The advertisements run thus far by the DeVos campaign, according to information compiled by the Grand Rapids Institute for Information Democracy’s Election Watch 2006 effort have featured minimal details and a host of unsubstantiated claims. Viewers hear ads that claim DeVos is a “job-maker,” that he “turned around” Amway/Alticor, and that he was instrumental in the revival of downtown. However great these claims may be, little information has been given in the advertisements to prove that he is a “job maker,” to explain how he “turned around” Amway/Alticor in light of the layoff of 1,300 workers in Michigan in 2000, or his role in construction projects funded in part by his father, Richard DeVos. Other advertisements run by DeVos have made claims that he wants to make Michigan friendlier to businesses by doing things such as eliminating the Small Business Tax, although no details are given about how he plans to achieve any of these goals.

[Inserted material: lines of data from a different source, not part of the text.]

(** Lines 93-109.  The slider hands over a list of numbers, compared
    with the float64 column as binary64 values; indexing the list past
    its end raises. *)
Definition get_scatter_chart (entered_site : string)
                             (payload_range : list float) : M Figure :=
  let* df := load_spacex_df in
  let* df1 := load_spacex_df in
  let* lo := getitem payload_range 0 in
  let* df2 := load_spacex_df in
  let* hi := getitem payload_range 1 in
  let filtered_df :=
    bool_index df (mask_and (ge_float (column Payload_Mass df1) lo)
                            (le_float (column Payload_Mass df2) hi)) in
  let filtered_df :=
    if negb (String.eqb entered_site "ALL")
    then bool_index filtered_df
           (eq_str (column Launch_Site filtered_df) entered_site)
    else filtered_df in
  let fig := px_scatter filtered_df
               "Payload Mass (kg)" "class" "Booster Version Category"
               "Correlation between Payload Mass and Launch Success"
               [("class", "Launch Outcome (1=Success, 0=Failed)")] in
  ret fig.

(** What the framework does with the two callbacks: each change of the
    dropdown or of the slider runs one of them, one at a time, on the
    globals the previous one left; a callback that raises does not stop
    the server. *)
Inductive Invocation :=
| PieCall (entered_site : string)
| ScatterCall (entered_site : string) (payload_range : list float).

Definition invoke (c : Invocation) : M Figure :=
  match c with
  | PieCall s => get_pie_chart s
  | ScatterCall s r => get_scatter_chart s r
  end.

Fixpoint serve (cs : list Invocation) (g : Globals)
  : list (Result Figure) * Globals :=
  match cs with
  | [] => ([], g)
  | c :: cs' =>
      let (r, g') := invoke c g in
      let (rs, g'') := serve cs' g' in
      (r :: rs, g'')
  end.

End Dashboard.

(* ===================================================================== *)
(** ** Start-up: choosing the port (the [__main__] block)                 *)
(* ===================================================================== *)

Module Startup.

(** What a run of the block does to the outside, in order: the lines it
    prints and the connection attempts it makes to 127.0.0.1. *)
Inductive Event :=
| Print (line : string)
| ConnectEx (port : Z).

(** How the block ends: in [app.run(debug=True, port=port)] or in
    [sys.exit(code)]. *)
Inductive Outcome :=
| AppRun (port : Z)
| SysExit (code : Z).

(** A piece of the block: the events it caused, and either its value or
    the status it exited with. *)
Definition Prog (A : Type) : Type := list Event * (A + Z).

Unfortunately, according to election coverage in the local media that has also been monitored by GRIID, neither the broadcast media nor the print media have provided the type of coverage necessary to fully understand the positions of either Dick DeVos or governor Jennifer Granholm.
Spending totals for Dick DeVos for Governor through June 1, 2006:
Detroit: $2,355,080
Grand Rapids / Kalamazoo: $960,995
Lansing: $643,681
Flint / Tri-Cities: $453,745
Northern Lower Peninsula: $415,586
Western Upper Peninsula: $142,455
Cable: $428,195
While polling data should always be viewed with a healthy amount of suspicion, the most recent polling data places DeVos and Granholm in a “statistical dead heat.”